Surveys indeed require time and effort on the issuer’s part, so the question is, “does it pay off?” In short, yes. You need website visitors to have a good experience when they visit your website since it is an expectation. Furthermore, failure to deliver a positive experience can detract visitors from ever coming back. Consider that visitors might quickly flock to one of your competitors if your design is confusing or filled with bugs.
As a result, website owners often look to user experience (UX) surveys as powerful tools for collecting feedback and learning about visitor behavior. In application, these tools give website owners insights into how people are experiencing the page and provide a foundation to understand what is working and what isn’t as your development team starts on improvements.
What Is A Website Survey?
A website survey is a method of gaining qualitative and quantitative feedback on a webpage or an entire website directly from the end-user. These surveys may include a series of open-ended or close-ended questions but are most likely to include a combination of both. Marketers often use these tools to increase the number of returning visitors or the number of leads in the case of a business website. Although the feedback collected benefits the website owner directly, it also helps the end-user with a better experience that they informed.
Due to the increasing importance of UX surveys, many web hosting platforms already provide plug-ins or other widgets to simplify the survey creation process.
Setting Up Your Online Survey
With the value of collecting good feedback in mind, it is up to you to determine how you will design your survey and begin collecting responses. Below, we consider a breakdown of the steps to do so.
Selecting Your Feedback Tool
With on-site tools, website owners can understand who their visitors are and what brought them to your website. These tools deliver this information in the user’s own words, giving insights into a visitor’s true satisfaction levels. However, since multiple tools exist, website owners must consider pricing, features, and ease of integration before making a decision.

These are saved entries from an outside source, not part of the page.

(** ** Aborts after the checkpoint *)

(** X11: once the test after the await has found the token not aborted
    and the success result is built without a fault, the token is not
    read again: [execute] returns the call that [createSuccessResult]
    built, a success call, also when the token is aborted by then. *)
Theorem abort_after_checkpoint_is_ignored env context t i w w0 r c0 :
  tool (call context) = Some t ->
  invocation (call context) = Some i ->
  settlement env context t i = Normal r ->
  signal context AfterAwait = false ->
  tr_error r = None ->
  fst (createSuccessResult env (call context) r w0) = Normal c0 ->
  signal context InHandler = true ->
  fst (execute env context w) = Normal c0 /\ status c0 = Success.
Proof.
  intros Ht Hi Hs Hab Hd Hb _.
  rewrite (execute_eq env context t i w Ht Hi). cbn zeta.
  rewrite Hs, Hab, Hd.
  match goal with
  | |- context [createSuccessResult env (call context) r ?w1] =>
      rewrite (createSuccessResult_fst env (call context) r w0 w1) in Hb;
      destruct (createSuccessResult env (call context) r w1)
        as [o w3] eqn:Hrun
  end.
  cbn [fst] in Hb. subst o. split; [reflexivity|].
  exact (proj1 (createSuccessResult_inv _ _ _ _ _ _ Hrun)).
Qed.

Determine Your Survey Goals
Before writing your survey questions, users are encouraged to determine what they hope to achieve through these efforts. At this stage, questions worth asking include, “why is our team sending this survey? and “are there any specific features we are hoping to get feedback on?”
With the answers to these questions in mind, users will be able to better plan and write their associated surveys. Essentially, users will have a foundation or guide with which to follow by taking this step.
Compare Survey Types
Online surveys may take a few different forms, perhaps the most common being a pop-up. With a pop-up website survey, visitors see the questions automatically after meeting a certain trigger event. Although this type of survey is hard to ignore, it is also considered more intrusive than the widget survey alternative, which appears in the corner of a page as an “optional to complete form.”
After narrowing down what data you hope to glean, survey conductors will need a more detailed plan to target the right people with the right message. Your survey will need to exist somewhere, whether sent through email or a part of the website browsing experience.
If you decide to incorporate the survey as a part of your website, the next question will be, “which pages will prompt the survey?” Analysts often use Google Analytics (GA) tools to determine which pages attract the audiences they hope to target.
Design for Simplicity
After determining the goals of your survey, website owners must determine how they can make the process of answering the questions as simple as possible. For example, most users are unlikely to want to complete a survey in the first place unless companies give them a gift card or other monetary incentive. Therefore, if your team cannot provide this, it is in your best interest to keep the survey short by reducing the number of questions or clicks by eliminating free-form responses.
Consider the Timing
Following this step, survey conductors are encouraged to consider what stage of the user journey they will prompt feedback. For example, if the website visitor is purchasing online, your site might encourage them to answer a few survey questions based on their most recent buying experience. By doing so, website visitors will have some context for the survey they fill out.
Optimize for Mobile
It is no secret the world is moving to mobile at an increasing pace. With more active mobile users than ever before, it is more likely that your visitors will answer your website survey on a mobile device. Therefore, it becomes crucial to optimize the survey experience for these devices by using a responsive design with clickable answers instead of open-ended questions.
Once you are satisfied with your website design, you are ready to make your work live and start receiving responses. Launching your website survey is likely the simplest step in the process, often requiring the click of a button to deploy. The tool you choose in a previous step will then do its job and serve up the survey to eligible visitors. The only time you may need to intervene will come down to the occurrence of a glitch that may require some minor tweaking to keep running.
Most analysts will have predetermined the number of responses they would need to draw statistically significant solutions. Therefore, it is then the survey conductor’s job to wait until at least that many people have submitted responses.
Upon receiving feedback from your online survey, users will have some insight into their end-users, needs, and intent. Keep in mind on how you choose to set your survey, there is a chance that the survey will already group that depending accordingly. For example, your survey may only be available when website visitors access a page like your blender product description. Therefore, your survey audience is already grouped or segmented in a way that allows users to go ahead and start looking at the results. In contrast, website owners running generic campaigns for general feedback will likely have to segment these audiences before comparing the results.
Once you have had a chance to turn the raw data from survey responses into analysis reports digestible by your less technical team members, you will be well equipped to deliver suggestions for an improved UX. Following this step, teams can prioritize concepts and continuously test them (potentially through an A/B test) until they determine the most optimized version of their website.